Nevertheless, experts are concerned that North Korea’s shows of force paired with South Korea’s military responses have begun a vicious cycle of raising tensions on the Korean Peninsula. In turn, such tensions raise the possibility of accidental clashes breaking out between the two Koreas.

In fact, with North Korean artillery shots falling in maritime buffer zones on either coast on Oct. 14, 18, and 19, a tense situation is already brewing with fighter jets from both sides confronting each other.

“With the South and the North fiercely butting heads, we are heading towards an explosive situation where anything can become a ‘fuse,’” commented Kim Chang-soo, former Blue House secretary for unification policy.

“Even if the North violates [the Sept. 19 agreement], for now, it is necessary keep a trust mechanism in place to somehow prevent a conflict between the two sides by maintaining the Sept. 19 military agreement before the situation spirals out of control,” the former secretary added.

The artillery shots fired by North Korea so far have fallen into North Korean waters without crossing the Northern Limit Line (NLL) on either coast.

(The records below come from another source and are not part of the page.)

Lemma unmarshaller_of_frame f p r : bytes_ok f -> packet_frame f p -> unmarshaller (f ++ r) = Ok (p, r) /\ 4 <= zlen f.
Proof using Type.
  intros Hf (h & body & Hu & Hl & Hd). pose proof (post_Ok _ _ _ (post_RtcpHeader_unmarshal f Hf) Hu) as (Hh & _ & Hz). cbn [fst snd] in *.
  destruct (header_local _ _ _ Hu) as (x & -> & Hx & Hloc). split; [|zlia]. rewrite <- (assoc_L app). unfold unmarshaller. rewrite Hloc. cbn [mbind outcome_bind].
  rewrite ltb_false by zlia. rewrite rtcp_header_write by done. cbn [mbind outcome_bind]. rewrite take_front, drop_front by lia. by rewrite Hd.
Qed.

Lemma read_packets_exact fuel : forall raw, bytes_ok raw -> zlen raw < 65536 -> (length raw <= fuel)%nat ->
  post (read_packets fuel raw) (fun ps => exists fs, raw = concat fs /\ Forall2 packet_frame fs ps).
Proof using Type.
  induction fuel as [|fuel IH]; intros raw Hb Hl Hf; destruct raw as [|x raw]; cbn [read_packets]; try (by exists []; split; [|constructor]).
  { cbn in Hf. lia. }
  remember (x :: raw) as b. clear Heqb. eapply post_bind; [by apply unmarshaller_exact|]. intros [p r] _ (f & -> & Hfr & Hfl). cbn [fst snd] in *.
  apply bytes_ok_app in Hb as [Hbf Hbr]. eapply post_bind; [apply (IH r Hbr); unfold zlen in *; rewrite length_app in *; lia|].
  intros ps _ (fs & -> & Hfs). exists (f :: fs). split; [done|by constructor].
Qed.
(** The sender's side of an exchange, after the request for [missing]. *)
Lemma sender_answers fuel info size limits sb k t0 h newest last rtx pt n now ss missing :
  (1 <= fuel)%nat -> (length missing <= fuel)%nat ->
  age_ok limits -> history_ok k limits t0 h newest last sb -> NoDup (st_seq <$> h) -> last <= now < t0 + USIZE ->
  ascending id missing -> (forall x y, x ∈ missing -> y ∈ missing -> y < x + 65536) -> (forall e, e ∈ missing -> newest - 32768 < e <= newest + 32768) ->
  exists sender2 sender3,
    Chain_handle_read fuel (sender_end (responder_with (si_ssrc info) size limits (mkLocalStream sb rtx pt n) []) [] [])
      (request (si_ssrc info) now ss ((fun e => e mod 65536) <$> missing)) = Ok sender2 /\ ch_read_outs sender2 = [] /\
    walk_write fuel sender2 None = Ok sender3 /\
    ch_write_outs sender3 = answer_message now <$> answers (mkLocalStream sb rtx pt n) (omap (retained h limits (2 ^ k) newest now) missing).
Proof.
  intros Hf Hlen Hage Hh Hnd Hnow Hasc Hspan Hrange. set (stream := mkLocalStream sb rtx pt n). set (seqs := (fun e => e mod 65536) <$> missing).
  set (m := request _ _ _ _). set (nack := mkTransportLayerNack ss (si_ssrc info) (nack_pairs_from_sequence_numbers seqs)).
  set (g := fun seq => match SendBuffer_get (E:=MediaError) sb seq now with Ok r => r | _ => None end).
  assert (Hget : forall e, e ∈ missing -> SendBuffer_get (E:=MediaError) sb (e mod 65536) now = Ok (retained h limits (2 ^ k) newest now e)).
  { intros e He. by apply (history_get (E:=MediaError) k limits t0 h newest last sb now e Hage Hh Hnd Hnow), Hrange. }
  assert (Hu : Forall is_u16 seqs) by (apply Forall_forall; intros x (y & -> & _)%list_elem_of_fmap; apply as_u16_range).
  destruct (handle_nack_Ok now nack (responder_with (si_ssrc info) size limits stream []) stream seqs g) as (stream' & Hn).
  { apply lookup_singleton_eq. }
  { cbn [nack tln_nacks]. rewrite (nack_seqs_Ok _ (proj1 (nack_pairs_ok seqs Hu))). f_equal. by apply nack_pairs_ascending. }
  { intros seq (e & -> & He)%list_elem_of_fmap. cbn [ls_send_buffer stream]. unfold g. by rewrite (Hget e He). }
  assert (Hom : omap g seqs = omap (retained h limits (2 ^ k) newest now) missing).
  { unfold seqs. rewrite omap_fmap. apply omap_same. intros e He. unfold g. by rewrite (Hget e He). }
  rewrite Hom in Hn. set (out := answer_message now <$> answers stream _) in *.
  set (r1 := responder_with (si_ssrc info) size limits stream [] <| nr_streams ::= <[tln_media_ssrc nack := stream']> |> <| nr_write_queue ::= fun q => q ++ out |>).
  assert (Hr : NackResponder_handle_read m (responder_with (si_ssrc info) size limits stream []) = Ok (r1 <| nr_read_queue := [m] |>)).
  { unfold NackResponder_handle_read, m, request. cbn [packet tp_message AttributedPacket_new tp_now foldM]. fold nack. rewrite Hn. cbn [mbind outcome_bind]. done. }
  eexists _, _. split; [by apply (sender_read fuel _ (r1 <| nr_read_queue := [m] |>) [] [] m Hf)|]. split; [done|].
  split; [apply sender_flush; change (length out <= fuel)%nat; unfold out; rewrite length_fmap, length_answers; pose proof (length_omap (retained h limits (2 ^ k) newest now) missing); lia|].
  done.
Qed.
End end_to_end.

If North Korean artillery shells fall beyond the NLL and into South Korean waters, however, South Korean military authorities say they will fire the same amount of artillery shots north of the NLL.

If this were to happen, the Marine Corps stationed at Baengnyeong Island would respond by firing a K9 self-propelled howitzer and joint support forces including the Army, Navy, and Air Force would go on standby.

In other words, if tensions continue to rise due to the armed rejoinders by both North and South, the possibility of an accidental military conflict breaking out between the two sides also inevitably increases.

South Korean Defense Minister Lee Jong-sup told commanders and soldiers to stand in readiness to carry out a “stern initial response in self-defense without hesitation in the event of a direct provocation from North Korea” during a visit to the Joint Chiefs’ combat control center on Sunday.

Some point out that the South Korean government should be prioritizing managing the crisis, not further escalating it.

Kim Jung-sup, current vice president of the Sejong Institute and former head of the Ministry of National Defense’s planning and coordination office, said that the North’s recent behavior “doesn’t seem like it will end with a one-off.”

“This could be a situation in which [the North] could use the South Korean and US military responses to justify a seventh nuclear test,” he said.

“We have the promise of US extended deterrence, so the government should make an effort to manage the crisis in a stable manner without overreacting,” Kim Jung-sup added.